Gay African Americans, meanwhile, had widely different options because they were largely unwelcome at the white working-class gay bars around Farmer and Bates during the 1940s and 1950s. Female impersonation became perhaps the most visible and celebrated aspect of black gay culture in the early 1950s and was presented by several nightclubs, including Uncle Tom's Plantation, Club Casbah, the Old time Cafe, later known as Al's Castle Rock Night Club and Sportree's Music Bar.
The performers became local celebrities, among them being Prescilla Dean, Baby Jean Ray, Princess DeCarlo, LaMarr Lyons and Valerie Compton.
Gala drag balls created a world of shared fantasy and opulence and were important and distinct to Detroit's black gay subculture. Yet, oddly enough, the Michigan Chronicle abruptly stopped reporting on black drag after its coverage of a 1953 Halloween ball.
Some black gay and lesbian Detroiters, meanwhile, enjoyed private house parties such as those thrown by Ruth Ellis and her partner Ceciline "Babe" Franklin in their East side home, where Ellis ran a printing business.
"Ellis's parties filled a void," Retzloff explained. "For one, it was a place where black gay people could dance, which particularly appealed to lesbian attendees who could avoid the social pressure to dance with men that they felt when they visited Detroit's black nightclubs. The parties were also where black gay people would have fun together without pretense or fear."
And then there was Detroit religious leader Prophet Jones, whose arrest and acquittal on morals charges garnered national attention. Even before then, his flamboyant ways drew followers in the thousands and articles in national publications. And it suggested a conflict among middle class blacks and black gay people.
"As attested by the sudden press blackout on black performance and by the negative response of some in the black middle class to Prophet Jones in the early and mid 1950s, those embracing middle-class propriety often put gay African Americans in messy tension with their straight black neighbors," Retzloff wrote.

What Happens Now?

As Tim Retzloff looks at the two bound volumes of his dissertation, he notes that eight years of his life is tied up in them, but actually his work on Michigan LGBT history goes back decades more and bits and pieces of his life is scattered throughout the dissertation.
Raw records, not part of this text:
Lemma slice_to_ge {A} (l : list A) (k : Z) :
  Z.of_nat (length l) ≤ k → slice_to l k = l.
Proof.
  intros Hk. rewrite slice_to_nonneg by lia. apply take_ge. lia.
Qed.

Lemma slice_to_is_take {A} (l : list A) (k : Z) :
  ∃ n, slice_to l k = take n l.
Proof. unfold slice_to. case_match; eauto. Qed.

Lemma push_all_app (b : Board) (l k : list Move) :
  push_all b (l ++ k)
  = match push_all b l with
    | Pushed b' => push_all b' k
    | PushRaised b' => PushRaised b'
    end.
Proof.
  revert b. induction l as [|a l IH]; intros b; simpl; [done|].
  destruct (push b a); [apply IH | done].
Qed.

Lemma push_all_one (b : Board) m : push_all b [m] = push b m.
Proof. simpl. by destruct (push b m). Qed.

Lemma replay_snoc (l : list Move) m b :
  replay l = Pushed b → replay (l ++ [m]) = push b m.
Proof.
  unfold replay. intros Hl. by rewrite push_all_app, Hl, push_all_one.
Qed.

(** What can be replayed can be replayed up to any point. *)
Lemma replay_take (l : list Move) (n : nat) b :
  replay l = Pushed b → ∃ b', replay (take n l) = Pushed b'.
Proof.
  unfold replay. rewrite <- (take_drop n l) at 1. rewrite push_all_app.
  destruct (push_all initial (take n l)) as [b'|b']; [eauto | done].
Qed.

(** ** What each handler leaves alone *)

Lemma startKingBounce_idem w : startKingBounce (startKingBounce w) = startKingBounce w.
Proof. unfold startKingBounce. by destruct (kingBounceAnim w) eqn:Hk; simpl; rewrite ?Hk. Qed.

Lemma paint_piece_cases w sq :
  paint_piece w sq = w ∨ paint_piece w sq = startKingBounce w.
Proof. unfold paint_piece. repeat case_match; auto. Qed.

Lemma paintEvent_cases w :
  paintEvent w = w ∨ paintEvent w = startKingBounce w.
Proof.
  unfold paintEvent. generalize SQUARES. intros l. revert w.
  induction l as [|sq l IH]; intros w; simpl; [by left|].
  destruct (paint_piece_cases w sq) as [-> | ->]; [apply IH|].
  right. destruct (IH (startKingBounce w)) as [-> | ->]; [done|].
  apply startKingBounce_idem.
Qed.

Lemma game_fields w w' :
  game w = game w' →
  board w = board w' ∧ move_history w = move_history w'
  ∧ current_move_index w = current_move_index w'.
Proof. by intros [= -> -> ->]. Qed.

Lemma mousePressEvent_game x y w :
  game (state_of (mousePressEvent x y w)) = game w.
Proof. unfold mousePressEvent. repeat case_match; done. Qed.

Lemma paintEvent_game w : game (paintEvent w) = game w.
Proof.
  destruct (paintEvent_cases w) as [-> | ->]; [done|].
  unfold startKingBounce. by case_match.
Qed.

Lemma paintEvent_frame w :
  board (paintEvent w) = board w
  ∧ selected_square (paintEvent w) = selected_square w
  ∧ move_history (paintEvent w) = move_history w
  ∧ current_move_index (paintEvent w) = current_move_index w
  ∧ pending_move (paintEvent w) = pending_move w
  ∧ animating (paintEvent w) = animating w
  ∧ anim (paintEvent w) = anim w
  ∧ message_boxes (paintEvent w) = message_boxes w.
Proof.
  destruct (paintEvent_cases w) as [-> | ->]; [done|].
  unfold startKingBounce. by case_match.
Qed.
It's scattered in the love of LGBT history he has fostered, in the research he has picked up along the way and in his hardline attention to detail.
Now that it is complete, he knows it is soon to be out of his hands and into the hands of a publisher. A huge phase of his life will be over and he will continue teaching LGBT history at Michigan State University and living in East Lansing with his partner of 14 years and husband of four years, Rick Yuille. What will he do then?
"I want to see it through to publication," Retzloff said, adding later, "I'd like to eventually be teaching on a tenure track."
Ah, but that's not what his friend Julie Enszer sees him doing. She sees the dissertation, which she has read portions of, as much too valuable.
"He cannot rest," Enszer said. "I will not let him rest until I see it in book form."